Los días pasan, las temporadas cambian y conforme pasan solo veo reflejado un destello del pasado queriendo recordarme las consecuencias de mis actos y las malas decisiones tomadas.
No, no puedo regresar sobre mis pasos, no puedo remediar mis errores ni llorar sobre la leche derramada; pero si puedo agradecer, agradecer por lo aprendido, porque cada caída y cada tropiezo me hicieron lo que soy ahora.
He llorado, he sufrido como también he reído y he gozado. No me arrepiento de nada, pero si me lamento de no aprovechar el poco tiempo vivido al lado de las personas que tenia, bien dice el dicho... nadie sabe lo que tiene hasta que lo pierde.

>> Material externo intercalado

(* ===== verification/Trail.v ===== *)
(** * Recording a trail event into a store

    What [investigation/src/events.rs], [evidence/src/events.rs] and
    [reporting/src/events.rs] share: wrap a projected event as a confidential
    record with its declared field policy and insert it; an idempotent duplicate
    counts as success. *)

From S2P Require Import Prelude Text BTree Errors Identifiers Timestamps Classification.
From S2P Require Import Correlation Events IntegrityModel Records Pagination Storage.
From S2P Require Import AccessModel Cases ReportModel AuditEvents Authorization.
Open Scope list_scope.

Section Trail.
Context {S : Type} `{EventStore S} `{Sha256} `{JsonStrings} `{Serialize AuditEvent}.

(** [Inserted] and [Duplicate] are both success; the error is its message. *)
Definition insert_quietly (store : S) (record : AuditRecord) : S * result unit string :=
  match es_insert store record with
  | (store', Ok _) => (store', Ok tt)
  | (store', Err e) => (store', Err (StoreError_to_string e))
  end.

(** [now] is the clock reading of [from_event_classified]. *)
Definition record_event (store : S) (e : AuditEvent) (now : Timestamp) : S * result unit string :=
  match from_event_classified e Confidential now with
  | Err err => (store, Err (AuditError_to_string err))
  | Ok record => insert_quietly store (set_redactions (detail_policy (event record)) record)
  end.

(** *** What recording does to a store that keeps the contract *)

Context `{!EventStoreLaws S}.

(** The record the event becomes. *)
Definition trail_record (e : AuditEvent) (bytes : string) (now : Timestamp) : AuditRecord :=
  mkAuditRecord (derive_bytes bytes) e now RECORD_SCHEMA_VERSION Confidential (detail_policy e)
    None None None.

(** Record ids identify records: a new event does not reuse the id of a stored record. *)
Definition ids_fresh (s : S) (e : AuditEvent) : Prop :=
  event_id e ∉ map rec_event_id (es_history s) ->
  forall bytes, event_canonical_bytes e = Ok bytes -> derive_bytes bytes ∉ map record_id (es_history s).

Lemma trail_record_valid e bytes now :
  event_valid e -> kind e <> RecordCorrected -> AuditRecord_validate (trail_record e bytes now) = Ok tt.
Proof.
  intros Hv%AuditEvent_validate_Ok_iff Hk. unfold AuditRecord_validate. simpl. rewrite Hv. simpl.
  destruct (kind e); done.
Qed.

(** The effect on the store: nothing, or one record of this event. *)
Definition recorded (s s' : S) (e : AuditEvent) (now : Timestamp) : Prop :=
  es_inv s' /\ event_id e ∈ map rec_event_id (es_history s')
  /\ (s' = s \/ exists bytes, event_canonical_bytes e = Ok bytes
                /\ es_history s' ≡ₚ trail_record e bytes now :: es_history s).

(** A valid record is inserted, or its event was already there. *)
Lemma insert_quietly_spec s r :
  es_inv s -> AuditRecord_validate r = Ok tt ->
  (rec_event_id r ∉ map rec_event_id (es_history s) -> record_id r ∉ map record_id (es_history s)) ->
  exists s', insert_quietly s r = (s', Ok tt) /\ es_inv s' /\ rec_event_id r ∈ map rec_event_id (es_history s')
    /\ (s' = s \/ es_history s' ≡ₚ r :: es_history s)
    /\ (rec_event_id r ∈ map rec_event_id (es_history s) -> s' = s).
Proof.
  intros Hs Hv Hf. unfold insert_quietly. destruct (decide (rec_event_id r ∈ map rec_event_id (es_history s))) as [Hin|Hin].
  - rewrite es_insert_duplicate by done. exists s. by repeat split; try left.
  - destruct (es_insert_fresh s r Hs Hv) as (s1 & E & Hs1 & Hh); [split; [done | by apply Hf]|].
    rewrite E. exists s1. split; [done|]. split; [done|]. split; [rewrite Hh; simpl; apply elem_of_cons; by left|].
    split; [by right | done].
Qed.

(** An event that encodes is recorded, or was already there. *)
Lemma record_event_ok s e bytes now :
  es_inv s -> event_valid e -> kind e <> RecordCorrected -> ids_fresh s e ->
  event_canonical_bytes e = Ok bytes ->
  exists s', record_event s e now = (s', Ok tt) /\ recorded s s' e now.
Proof.
  intros Hs Hv Hk Hf Eb. unfold record_event, from_event_classified, from_event.
  rewrite (proj2 (AuditEvent_validate_Ok_iff e) Hv). cbn [rbind]. rewrite Eb. cbn [rbind].
  change (exists s', insert_quietly s (trail_record e bytes now) = (s', Ok tt) /\ recorded s s' e now).
  destruct (insert_quietly_spec s (trail_record e bytes now) Hs (trail_record_valid e bytes now Hv Hk))
    as (s' & E & Hs' & Hin & Hh & _); [intros Hn; by apply Hf|].
  exists s'. split; [exact E|]. split; [done|]. split; [exact Hin|]. destruct Hh; [by left | right; eauto].
Qed.

(** What is recorded was encoded. *)
Lemma record_event_encoded s e now s' :
  record_event s e now = (s', Ok tt) -> exists bytes, event_canonical_bytes e = Ok bytes.
Proof.
  unfold record_event, from_event_classified, from_event. intros Hr.
  destruct (AuditEvent_validate e); [|done]. cbn [rbind] in Hr.
  destruct (event_canonical_bytes e) as [bytes|]; [by exists bytes | done].
Qed.

(** Recording again, at whatever time, leaves the store as it is. *)
Lemma record_event_again s e bytes now :
  es_inv s -> event_valid e -> kind e <> RecordCorrected -> event_id e ∈ map rec_event_id (es_history s) ->
  event_canonical_bytes e = Ok bytes -> record_event s e now = (s, Ok tt).
Proof.
  intros Hs Hv Hk Hin Eb. unfold record_event, from_event_classified, from_event.
  rewrite (proj2 (AuditEvent_validate_Ok_iff e) Hv). cbn [rbind]. rewrite Eb. cbn [rbind].
  change (insert_quietly s (trail_record e bytes now) = (s, Ok tt)). unfold insert_quietly.
  by rewrite es_insert_duplicate by (done || by apply trail_record_valid).
Qed.

Lemma record_event_spec s e now s' r :
  es_inv s -> event_valid e -> kind e <> RecordCorrected -> ids_fresh s e ->
  record_event s e now = (s', r) ->
  match r with
  | Ok _ => recorded s s' e now
  | Err _ => s' = s
  end.
Proof.
  intros Hs Hv Hk Hf Hr. destruct (event_canonical_bytes e) as [bytes|err] eqn:Eb.
  - destruct (record_event_ok s e bytes now Hs Hv Hk Hf Eb) as (s1 & E & Hrec).
    rewrite Hr in E. by injection E as -> ->.
  - unfold record_event, from_event_classified, from_event in Hr.
    rewrite (proj2 (AuditEvent_validate_Ok_iff e) Hv) in Hr. cbn [rbind] in Hr. rewrite Eb in Hr.
    by injection Hr as <- <-.
Qed.
End Trail.
(* ===== verification/CaseService.v ===== *)
(** * The case service ([crates/investigation])

    [InMemoryCaseStore] and [CaseService]: authorized, audited mutations of
    investigation cases.  Each operation takes the clock readings it makes. *)

From S2P Require Import Prelude Text BTree Errors Identifiers Timestamps Classification.
From S2P Require Import Correlation Events IntegrityModel Records Pagination Storage.
From S2P Require Import AccessModel Authorization Cases ReportModel AuditEvents Trail.
Open Scope list_scope.

Inductive InvestigationError : Type :=
| CaseNotFound (id : string)
| CaseAlreadyExists (id : string)
| InvalidTransition (d : string)
| ClosedCase (id : string)
| NotAuthorized (actor d : string)
| MissingRecord (id : string)
| InvStore (d : string)
| LifecycleRecord (d : string)
| InvalidContent (d : string)
| InvInternal (d : string).

Definition InvestigationResult (T : Type) : Type := result T InvestigationError.

(** ** The case store ([store.rs]) *)

Record InMemoryCaseStore := mkCaseStore { cases : BTreeMap CaseId InvestigationCase }.

Definition CaseStore_new : InMemoryCaseStore := mkCaseStore [].

Definition create (s : InMemoryCaseStore) (c : InvestigationCase) : InMemoryCaseStore * InvestigationResult unit :=
  if bt_contains (case_id c) (cases s) then (s, Err (CaseAlreadyExists (as_str (case_id c))))
  else (mkCaseStore (bt_insert (case_id c) c (cases s)), Ok tt).

Definition update (s : InMemoryCaseStore) (c : InvestigationCase) : InMemoryCaseStore * InvestigationResult unit :=
  if negb (bt_contains (case_id c) (cases s)) then (s, Err (CaseNotFound (as_str (case_id c))))
  else (mkCaseStore (bt_insert (case_id c) c (cases s)), Ok tt).

Definition get_case (s : InMemoryCaseStore) (id : CaseId) : InvestigationResult InvestigationCase :=
  ok_or (bt_get id (cases s)) (CaseNotFound (as_str id)).

Definition contains_case (s : InMemoryCaseStore) (id : CaseId) : bool := bt_contains id (cases s).
Definition case_count (s : InMemoryCaseStore) : nat := length (cases s).
Definition no_cases (s : InMemoryCaseStore) : bool := (case_count s =? 0)%nat.

Definition all_cases (s : InMemoryCaseStore) : list InvestigationCase := bt_values (cases s).
Definition by_status (s : InMemoryCaseStore) (st : CaseStatus) : list InvestigationCase :=
  List.filter (fun c => bool_decide (case_status c = st)) (bt_values (cases s)).
Definition by_assignee (s : InMemoryCaseStore) (a : AuditorId) : list InvestigationCase :=
  List.filter (fun c => bool_decide (assigned_to c = Some a)) (bt_values (cases s)).

(** ** Lifecycle steps ([events.rs]) *)

Record LifecycleStep := mkLifecycleStep {
  ls_network : NetworkId;
  ls_case : string;
  ls_actor : string;
  ls_kind : LifecycleKind;
  ls_sequence : Z;
  ls_status : CaseStatus;
  ls_summary : option string
}.

Definition parse_case (raw : string) : InvestigationResult CaseId :=
  map_err (fun e => InvInternal ("invalid case id " +:+ raw +:+ ": " +:+ AuditError_to_string e))
    (from_checked raw).
Definition parse_actor (raw : string) : InvestigationResult AuditorId :=
  map_err (fun e => InvInternal ("invalid actor id " +:+ raw +:+ ": " +:+ AuditError_to_string e))
    (from_checked raw).

Section Service.
Context {S : Type} `{EventStore S} `{Sha256} `{JsonStrings} `{Serialize AuditEvent}.

Definition to_event (step : LifecycleStep) (source : string) (parser : VersionLabel)
  : InvestigationResult AuditEvent :=
  let? case := parse_case (ls_case step) in
  let? actor := parse_actor (ls_actor step) in
  map_err (fun e => LifecycleRecord (EventError_to_string e))
    (InvestigationLifecycle_into_audit_event
       (mkInvestigationLifecycle (ls_network step) source parser case actor (ls_kind step)
          (ls_sequence step) (ls_status step) (ls_summary step)) EventSlot_default).

Definition record_step (step : LifecycleStep) (source : string) (parser : VersionLabel)
    (now : Timestamp) (store : S) : S * InvestigationResult unit :=
  match to_event step source parser with
  | Err e => (store, Err e)
  | Ok e =>
      let '(store', r) := record_event store e now in
      (store', map_err LifecycleRecord r)
  end.

(** ** The service ([service.rs]) *)

Record CaseService := mkCaseService {
  cs_network : NetworkId;
  cs_source : string;
  cs_parser : VersionLabel;
  cs_registry : Registry
}.

Definition CaseService_new (network_ : NetworkId) (source : string) (parser : VersionLabel) (registry : Registry)
  : CaseService := mkCaseService network_ source parser registry.
(** Reading a case: the lookup of the store it is given. *)
Definition service_get_case (svc : CaseService) (cs : InMemoryCaseStore) (id : CaseId)
  : InvestigationResult InvestigationCase := get_case cs id.

(** The clock readings of one operation: the authorizer's, the case's and the
    audit record's. *)
Record Readings := mkReadings { t_auth : Timestamp; t_case : Timestamp; t_record : Timestamp }.

Record State := mkState { st_cases : InMemoryCaseStore; st_audit : S }.

Definition require (svc : CaseService) (t : Readings) (who : AuditorId) (action : AccessAction)
    (what : string) : InvestigationResult unit :=
  let scope := ScopeNetwork (cs_network svc) in
  let? d := map_err (fun e => InvInternal ("authorizer failure: " +:+ AuthorizationError_to_string e))
              (authorize (cs_registry svc) (t_auth t) who action scope) in
  if ad_allowed d then Ok tt
  else
    let why := default ACTION_DENIED (ad_reason d) in
    Err (NotAuthorized (as_str who) ("cannot " +:+ what +:+ ": " +:+ why)).

Definition require_role (svc : CaseService) (who : AuditorId) (what : string) : InvestigationResult unit :=
  match grant (cs_registry svc) who with
  | Err _ => Err (NotAuthorized (as_str who) ("cannot " +:+ what +:+ ": unknown auditor"))
  | Ok g =>
      if decide (gr_role g = Administrator) then Ok tt
      else Err (NotAuthorized (as_str who) ("cannot " +:+ what +:+ ": requires administrator"))
  end.

Definition get_open (s : InMemoryCaseStore) (id : CaseId) : InvestigationResult InvestigationCase :=
  let? c := get_case s id in
  if is_terminal (case_status c) then Err (ClosedCase (as_str id)) else Ok c.

(** The sequence is [timeline().len() as u32]. *)
Definition commit_step (svc : CaseService) (who : AuditorId) (c : InvestigationCase)
    (summary : option string) : LifecycleStep :=
  let kind := match case_status c with Closed => LifecycleClosed | _ => Updated end in
  let sequence := (zlen (timeline c) mod 2 ^ 32)%Z in
  mkLifecycleStep (cs_network svc) (as_str (case_id c)) (as_str who) kind sequence (case_status c) summary.

Definition commit_case (svc : CaseService) (t : Readings) (st : State) (who : AuditorId)
    (c : InvestigationCase) (summary : option string) : State * InvestigationResult InvestigationCase :=
  match update (st_cases st) c with
  | (cs, Err e) => (mkState cs (st_audit st), Err e)
  | (cs, Ok _) =>
      let '(audit, r) := record_step (commit_step svc who c summary) (cs_source svc) (cs_parser svc)
                           (t_record t) (st_audit st) in
      (mkState cs audit, let? _ := r in Ok c)
  end.

(** The shape of every mutation: checks that read the state, then the commit. *)
Definition mutate (svc : CaseService) (t : Readings) (st : State) (who : AuditorId)
    (change : InvestigationResult InvestigationCase) (summary : option string)
  : State * InvestigationResult InvestigationCase :=
  match change with
  | Err e => (st, Err e)
  | Ok c => commit_case svc t st who c summary
  end.

Definition svc_internal (e : AuditError) : InvestigationError := InvInternal (AuditError_to_string e).
Definition svc_content (e : AuditError) : InvestigationError := InvalidContent (AuditError_to_string e).

Definition svc_assign (svc : CaseService) (t : Readings) (st : State) (who : AuditorId) (id : CaseId)
    (investigator : AuditorId) : State * InvestigationResult InvestigationCase :=
  mutate svc t st who
    (let? _ := require svc t who CreateInvestigation "assign a case" in
     let? c := get_open (st_cases st) id in
     map_err svc_internal (assign investigator (t_case t) c)) None.

Definition transition_change (svc : CaseService) (t : Readings) (st : State) (who : AuditorId)
    (id : CaseId) (to : CaseStatus) (reason : option string) : InvestigationResult InvestigationCase :=
  let? c := get_case (st_cases st) id in
  if bool_decide (to = Closed) && match reason with None => true | Some _ => false end
  then Err (InvalidContent "closing a case requires a recorded reason")
  else
    let? _ :=
      (if decide (case_status c = Closed)
       then if decide (to = Open) then require_role svc who "reopen a closed case"
            else Err (ClosedCase (as_str id))
       else require svc t who CreateInvestigation "update a case") in
    let? c := map_err (fun e => InvalidTransition ("case " +:+ as_str id +:+ ": " +:+ AuditError_to_string e))
                (change_status to (t_case t) who reason c) in
    let? _ := map_err svc_internal (case_validate c) in
    Ok c.

Definition transition (svc : CaseService) (t : Readings) (st : State) (who : AuditorId) (id : CaseId)
    (to : CaseStatus) (reason : option string) : State * InvestigationResult InvestigationCase :=
  mutate svc t st who (transition_change svc t st who id to reason) None.

Definition open_step (svc : CaseService) (who : AuditorId) (id : CaseId) (title : string) : LifecycleStep :=
  mkLifecycleStep (cs_network svc) (as_str id) (as_str who) Opened 0 Open (Some title).

Definition open_case (svc : CaseService) (t : Readings) (st : State) (who : AuditorId) (title : string)
    (priority : Priority) (case_key : string) : State * InvestigationResult InvestigationCase :=
  match require svc t who CreateInvestigation "open an investigation case" with
  | Err e => (st, Err e)
  | Ok _ =>
      let id := derive [network_str (cs_network svc); case_key] in
      match case_open id title priority (t_case t) who with
      | Err e => (st, Err (svc_content e))
      | Ok c =>
          match create (st_cases st) c with
          | (cs, Err e) => (mkState cs (st_audit st), Err e)
          | (cs, Ok _) =>
              let '(audit, r) := record_step (open_step svc who id title) (cs_source svc)
                                   (cs_parser svc) (t_record t) (st_audit st) in
              (mkState cs audit, let? _ := r in Ok c)
          end
      end
  end.

Definition link_record (svc : CaseService) (t : Readings) (st : State) (who : AuditorId) (id : CaseId)
    (rid : RecordId) (kind : TimelineEntryKind) : State * InvestigationResult InvestigationCase :=
  mutate svc t st who
    (let? _ := require svc t who CreateInvestigation "link a record to a case" in
     let? c := get_open (st_cases st) id in
     let? _ := map_err (fun _ => MissingRecord (as_str rid)) (es_get (st_audit st) rid) in
     map_err svc_internal (add_related_record rid kind (t_case t) c)) None.

Record NewFinding := mkNewFinding {
  nf_kind : FindingKind;
  nf_severity : Severity;
  nf_summary : string;
  nf_related : list RecordId
}.

Definition NewFinding_new (kind : FindingKind) (severity : Severity) (summary : string) : NewFinding :=
  mkNewFinding kind severity summary [].
Definition with_records (rs : list RecordId) (f : NewFinding) : NewFinding :=
  mkNewFinding (nf_kind f) (nf_severity f) (nf_summary f) rs.

Definition add_finding (svc : CaseService) (t : Readings) (st : State) (who : AuditorId) (id : CaseId)
    (f : NewFinding) : State * InvestigationResult InvestigationCase :=
  mutate svc t st who
    (let? _ := require svc t who CreateInvestigation "add a finding" in
     let? c := get_open (st_cases st) id in
     let fid := derive [as_str id; "finding:" +:+ z_to_string (zlen (timeline c))] in
     let? finding := map_err svc_content
                       (Finding_new fid (nf_kind f) (nf_severity f) (nf_summary f) (t_case t) who) in
     map_err svc_internal (case_add_finding (with_related_records (nf_related f) finding) (t_case t) c))
    (Some (nf_summary f)).

Definition add_note (svc : CaseService) (t : Readings) (st : State) (who : AuditorId) (id : CaseId)
    (body : string) : State * InvestigationResult InvestigationCase :=
  mutate svc t st who
    (let? _ := require svc t who CreateInvestigation "add a note" in
     let? c := get_open (st_cases st) id in
     let nid := derive [as_str id; "note:" +:+ z_to_string (zlen (timeline c))] in
     let? note := map_err svc_content (Note_new nid who body (t_case t)) in
     map_err svc_internal (case_add_note note c)) None.
End Service.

Me enamore, de ese amor que empalaga y da diabetes, me enamore de manera incondicional y desinteresada, no tenia nada que perder y el nada que ofrecerme.
Aprendí, si aprendí a amar sin medir, a entregar todo hasta quedar vacía, pero también aprendí que no siempre se cosecha lo que se siembra. Aprendí a restarle importancia al dolor y cambiarlo por desinterés, suplir un sentimiento con otro y seguir sonriendo como si nada hubiera pasado.
Porque la vida es así y por más que uno ruegue y pida gritando al cielo que este dolor es más que suficiente, entiendes que no puedes hacer más que soportar, y seguir sonriendo como si nada pasara, porque ese dolor siempre te hará mas fuerte.